La chaleur se lève finalement, le beau matin. Le quartier est impraticable pour les voitures et les bus. La vie continue quand même tranquillement : les gens qui vont au travail et les SDF qui galèrent à trouver un truc à bouffer. Obama doit arriver à 13h, dans la cour de la fac, pour faire son discours, la dernière étape d’une tournée de deux jours en Californie. Des étudiants avaient été invités à retirer des tickets, gratuitement, pour assister au discours, la veille.

photo 3La police a disposé quelques barrières et des cordons de sécurité. Et puis, des manifestants « pour la Palestine libre » ont joint la fête, à la dernière minute. Ils viennent de Long Beach ou d’East LA. Parfois, ils viennent de beaucoup plus loin. Tous en voiture. Ils se sont garés sur les parkings alentours. Ils sont américains et latinos pour la plupart. Ils disent : « Migrants et Palestiniens, tous unis !« . Ils n’ont pas d’âge, parce qu’ils ont tous les âges. Ils ont préparé des banderoles, écrites à la main : « BASTA » ou « Les USA doivent cesser d’aider militairement Israel. Gaza libre ! ». En les voyant arriver du bout de la rue, la police a renforcé ses troupes. A fermé les derniers carrefours qu’ils restaient.

Un jeune homme, militant jusqu’aux dents, dit : « Regardez tous ses policiers qui nous oppressent et qui empêchent nos faits et gestes : c’est la même situation que vivent les Palestiniens !« . Il y a des drapeaux palestiniens qui flottent dans les airs. Des drapeaux américains, mexicains et pleins d’autres aussi. Une autre jeune femme crie au micro : « Je suis heureuse de vous voir si nombreux sous cette chaleur ! Des jeunes, des vieux et des gens qui viennent du monde entier !« .

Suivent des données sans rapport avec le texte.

(* ===== verification/_CoqProject ===== *)
-Q . S2P
Prelude.v
Bytes.v
Float64.v
BlockRange.v
Finality.v
SyncSegments.v
Merkle.v
AgglayerTypes.v
CertStorage.v
StatusChecker.v
Epoch.v
BuildParams.v
Flow.v
AdjustRange.v
Validator.v
GrpcCert.v
Committee.v
Retry.v
Aggsender.v
AggsenderProofs.v
Queriers.v
Downloader.v
ReorgDetector.v
SyncDriver.v
Tables.v
MultiStorage.v
MultiEngine.v
MultiProofs.v
MultiChain.v
MultiRun.v
MultiCases.v
ClaimStorage.v
ClaimProofs.v
ClaimDownloader.v
ClaimDownloaderProofs.v
L2GerSync.v
L2GerProofs.v
ProverFlow.v
ProverProofs.v
TreeTx.v
L1InfoTree.v
L1InfoTreeSync.v
BridgeSync.v
BridgeProofs.v
BridgeService.v
BridgeHandlers.v
BridgeServiceProofs.v
BridgeServiceL2.v
Tracker.v
TrackerResolvers.v
TrackerEngine.v
TrackerProofs.v
TrackerRuns.v
AggOracle.v
TrackerSQLite.v
TrackerSources.v
LETHelpers.v
LETRecovery.v
LETRecoveryProofs.v
(* ===== verification/Prelude.v ===== *)
(** * Aggkit: the syncers and the aggsender

    A verification development of aggkit, the node that connects a chain to the agglayer.  Syncers
    follow L1 and L2 through JSON-RPC nodes and keep SQLite tables of bridges, claims and the L1 info
    tree; the aggsender turns what is synced into certificates, sends them to the agglayer, stores
    them and follows their status; validators rebuild certificates and sign them when they agree.

    ** How the parts interact

    - A downloader ([sync/evmdownloader.go]) turns the logs of a node into blocks of events, a driver
      ([sync/evmdriver.go]) hands them to the processor of a syncer and handles reorgs, which the
      reorg detector ([reorgdetector/]) finds by comparing tracked hashes with the chain.
    - The processors of [l1infotreesync/] and [bridgesync/] keep tables and Merkle trees ([tree/]) in one
      database transaction per block or batch; an inconsistency with the contracts halts them.
      The multidownloader ([multidownloader/]) downloads the logs of several syncers once, stores them and
      answers their queries, with reorgs of its own.
      [claimsync/] keeps the claims with the arguments found in transaction traces, [l2gersync/] the global
      exit roots injected into L2.
    - The queriers of the aggsender ([aggsender/query/]) read the syncers; the flows
      ([aggsender/flows/]) choose a block range and build a certificate; the storage
      ([aggsender/db/]) keeps it; the status checker ([aggsender/statuschecker/]) follows the agglayer;
      the validator ([aggsender/validator/]) rebuilds and compares; the epoch notifier
      ([aggsender/trigger/]) says when to send.
    - The service ([aggsender/aggsender.go]) composes them: on a tick or a trigger it checks the statuses,
      builds a certificate, validates it, asks the members of the committee for signatures
      ([aggsender/validator_poller.go]), submits it and stores it, with retries ([common/retry_*.go]).
    - The bridge service ([bridgeservice/]) answers users from the syncers: which leaf of the L1 info tree
      contains a deposit, and the proofs with which it is claimed.  The bridge tracker ([bridgetracker/]) follows
      single bridges for them: its engine asks sources for the next step of every supervised bridge and writes
      to a registry, which clients read and subscribe to.
    - The aggoracle ([aggoracle/]) brings the latest global exit root of the L1 info tree to L2, directly or
      through a committee.

    ** Files

    - [Prelude]: machine integers with their wrap-around, results and the state-and-error monad of
      methods that update their receiver, tactics, hints, lemmas on lists.
    - [Bytes], [Float64]: byte strings, big-endian encodings, the Keccak interface ([Class Keccak]);
      floating-point products of the size estimates.
    - [BlockRange], [Finality], [SyncSegments]: [common/block_range.go], [types/block_finality.go],
      the segments and state of the multidownloader ([multidownloader/types], [multidownloader/state.go]).
    - [Merkle]: the append-only and updatable trees over a reverse hash table, their proofs, and the
      transaction callbacks of [db/tx.go].  [mroot] is the specification: the root of a leaf function.
    - [AgglayerTypes], [CertStorage], [StatusChecker], [Epoch]: the agglayer data and its hashes, the
      certificate tables, the pending and start-up checks, the epoch notifier.
    - [BuildParams], [Flow], [AdjustRange], [Validator]: converters and build parameters, the base and
      pessimistic flows, the adjustment of the block range, validation.  [Class BridgeQuerier] and
      [Class L1InfoTreeDataQuerier] are the interfaces the flows are proved against.
    - [GrpcCert], [Committee]: bridge exits and claims as gRPC messages ([agglayer/grpc/]); the signing committee
      and its contract, the hash that is signed, certificates as messages, the validator service, the local and
      remote validators and the poller.
    - [Retry], [Aggsender], [AggsenderProofs]: the retry loop, the service over a record of flow operations, and
      its properties for every flow that keeps [Class FlowLaws], of which both flows are instances.
    - [ProverFlow], [ProverProofs]: the flow with validity proofs: the request to the prover, the reuse of stored
      proofs, the public values and parameters read from the contract, and the optimistic signature.
    - [Queriers]: their implementations over the syncers, whose operations are records of functions.
    - [Downloader], [ReorgDetector], [SyncDriver]: the sync loop, its requests computed from the answers of a node
      that may refuse, fail and give headers of another chain ([requestNode]).  [Class Processor] with
      [Class ProcessorLaws] is what the driver needs of a processor.
    - [Tables], [TreeTx]: what the processors share: orders and searches on tables, the block table,
      transactions around a tree and what survives their failure.
    - [MultiStorage], [MultiEngine]: the tables and the steps of the multidownloader, over a record of the
      answers of a node.  [MultiProofs] are the lemmas on its segments, [MultiChain] its steps over a node that
      serves a chain, [MultiRun] runs of it over nodes that change their chain, [MultiCases] concrete ones.
    - [L1InfoTree], [L1InfoTreeSync]: the processor of the L1 info tree, an instance of the laws, and the
      syncer in front of it, under the querier of the aggsender.
    - [ClaimStorage], [ClaimProofs], [ClaimDownloader], [ClaimDownloaderProofs]: the tables, processor and
      queries of the claim syncer; the events and call traces it reads, and the reader of unset claims.
    - [L2GerSync], [L2GerProofs]: the processor of injected global exit roots, the contract reader, the
      sovereign and legacy downloaders.
    - [BridgeSync], [BridgeProofs]: the processor of the bridges with its exit tree, the rewinding and
      replaying of that tree, reorgs, the syncer in front of it, and the properties of them.
    - [BridgeService], [BridgeHandlers]: the searches for the leaf of a deposit over records of syncers, the
      HTTP handlers, synchronisation status and health.  [BridgeServiceProofs] instantiates the records with
      the processors and proves the answers for deposits of L1, [BridgeServiceL2] those for deposits of L2.
    - [Tracker], [TrackerResolvers], [TrackerEngine]: the path of a bridge and its status, the resolvers of the
      steps over a record of sources, the registry (records in a heap, since subscribers share them) and the
      steps of engine and clients.  [TrackerProofs] are the lemmas on paths, [TrackerRuns] the invariant of runs.
      [TrackerSQLite] is the registry in a database and its agreement with the one in memory, [TrackerSources]
      the sources of certificates and settlements.
    - [LETHelpers], [LETRecovery]: the recovery tool for diverged exit trees ([tools/backward_forward_let/]), its
      trees, diagnosis and calls over a record of clients; [LETRecoveryProofs] what it achieves and where it does harm.
    - [AggOracle]: the loop of the aggoracle, its sender and tasks over a record of contracts and transaction manager.

    Tables are lists of rows in insertion order, or finite maps where the key is the only access; the
    constraints of the migrations are errors of the insertions.  A method that changes its receiver
    returns the state it leaves, on error paths too.  Blocking and concurrency are explicit sequences:
    polls, messages of a channel, actions of the detector and the driver in their order.

    ** What the theorems show

    - Certificates: the block range follows what is settled; the adjusted range keeps every claim provable and the
      size within its limit; the new local exit root is the root of all exits up to the range; an accepted
      certificate is the one the validator would build; the verdict on an honest one depends on its claim proofs and
      its derived last block only; unclaims are filtered alike by both filters; gaps are refused unless empty.
    - Storage and status: the two tables implement the log of attempts per height; statuses follow the agglayer; the
      start-up check ends with what the agglayer has settled.
    - Service: every certificate the agglayer accepted is recorded; nothing is submitted while another certificate
      is open, and what is submitted continues the last one; it carries the signatures of a quorum over its own
      hash; a quorum implies that an honest member validated it as it received it, and what the messages change of
      it; whether it is found does not depend on the order of answers.
    - Validity proofs: the proof covers exactly the certificate and continues the last proven block; the parameters
      a validator accepts determine the state that was proved.
    - Trees: putting a leaf refines appending to the list of leaves, proofs of every stored root verify and bind
      their leaf, reorgs and truncation keep the invariant.
    - Syncing: logs that are answered are fetched completely and in order; the blocks handed over are the chain but
      for the ranges of requests that were given up, and when a request is given up; no reorg is missed by a pass of
      the detector; after a reorg the download resumes after the last block left; retries end; a block reported
      final was confirmed.
    - Multidownloader: after any run of steps, failures, restarts and reorgs an available query is answered with the
      logs of one chain, unless a header is left out between others or a reorg is half processed; blocks a reorg
      moved are reported; the runs that never end or lose logs.
    - Processors: a block or batch is applied entirely or not at all; leaves and bridges correspond to their trees
      after every block, rewinding and reorg; when reorging a rewinding undoes it; the target root of L1 proves
      every final global exit root; injected roots follow the history of insertions and removals, and exactly when a
      reorg equals a fresh sync.
    - Claims: the arguments stored with a claim are the only ones decoded for it; what the merging queries report of
      each global index; the search for the block of a claim and the unset claims of a range are complete for every
      range a node serves.
    - Bridge service: the leaf found for a deposit contains it, and the proofs served for that leaf verify the
      deposit up to the exit roots of the leaf; the binary search ends, and exactly when and how it differs from the
      linear scan, with any number of verifications in a block.
    - Bridge tracker: over any interleaving of the engine and its clients a bridge is finished only when it was
      claimed, settled steps never change, and every resolution returns; both registries give the same answers while
      no tracked bridge leaves its chain; the search for the first settlement that covers a bridge finds it over any
      interruptions.
    - Aggoracle: over any interleaving of its tasks a root is sent only after it was the last of the L1 info tree,
      provable, and after that missing on L2; a constructed sender is allowed to send and never panics.
    - Recovery tool: the frontier, proof and root it computes are those of the tree; a recovery leaves the settled
      exits at the start of the tree of L2, or fails with the tree cut when the contract hashes an exit differently;
      on a network that is only ahead of its certificates it removes bridges.
    - Errors: the situations in which the code does not do what it means to, each with the concrete run that shows
      it.

    ** Parameters, bounds and fuel

    Keccak is a parameter of every hashing definition; no collision-freeness is assumed: a theorem that
    needs it names the nodes that must not collide ([put_ok]) or computes the collision.  Node and
    service answers are functions.  Loops that are not structural take fuel, and their theorems give an
    amount that is enough: one unit per block or attempt, or the measure named in the theorem.  Counters
    are bounded by their machine type, and leaves by the 2^32 of a tree of height 32.

    ** Not modelled

    Failures of the SQL engine other than missing rows and violated constraints; the decoding of logs
    (contract bindings); the calls of the agglayer clients; the activity index, other sources and
    API of the bridge tracker; the fee estimates, health cache and public configuration of the bridge service;
    the command line, configuration, logging and metrics; the other developer tools, which drive these components from
    the command line. *)

From stdpp Require Export base tactics list option gmap strings sorting.
From Stdlib Require Export ZArith Lia.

photo 4 (1)C’est quand les slogans reprennent que l’organisateur, un grand mec baraqué avec une keffieh au cou, dit aux activistes : « Les services secrets ont décidé de changer l’itinéraire de Barack Obama, il ne rentrera pas par ici, mais continuons !« . Les gens se mettent à crier : « Viva Palestina ! » et « La Palestine doit être libre, des montagnes jusqu’à la mer« . Une palestinienne prend le micro et témoigne, les yeux pleins d’horreur : « Je suis d’Hebron et si on est tous ici aujourd’hui c’est pour les enfants palestiniens qui sont tués chaque jour par l’armée israélienne« .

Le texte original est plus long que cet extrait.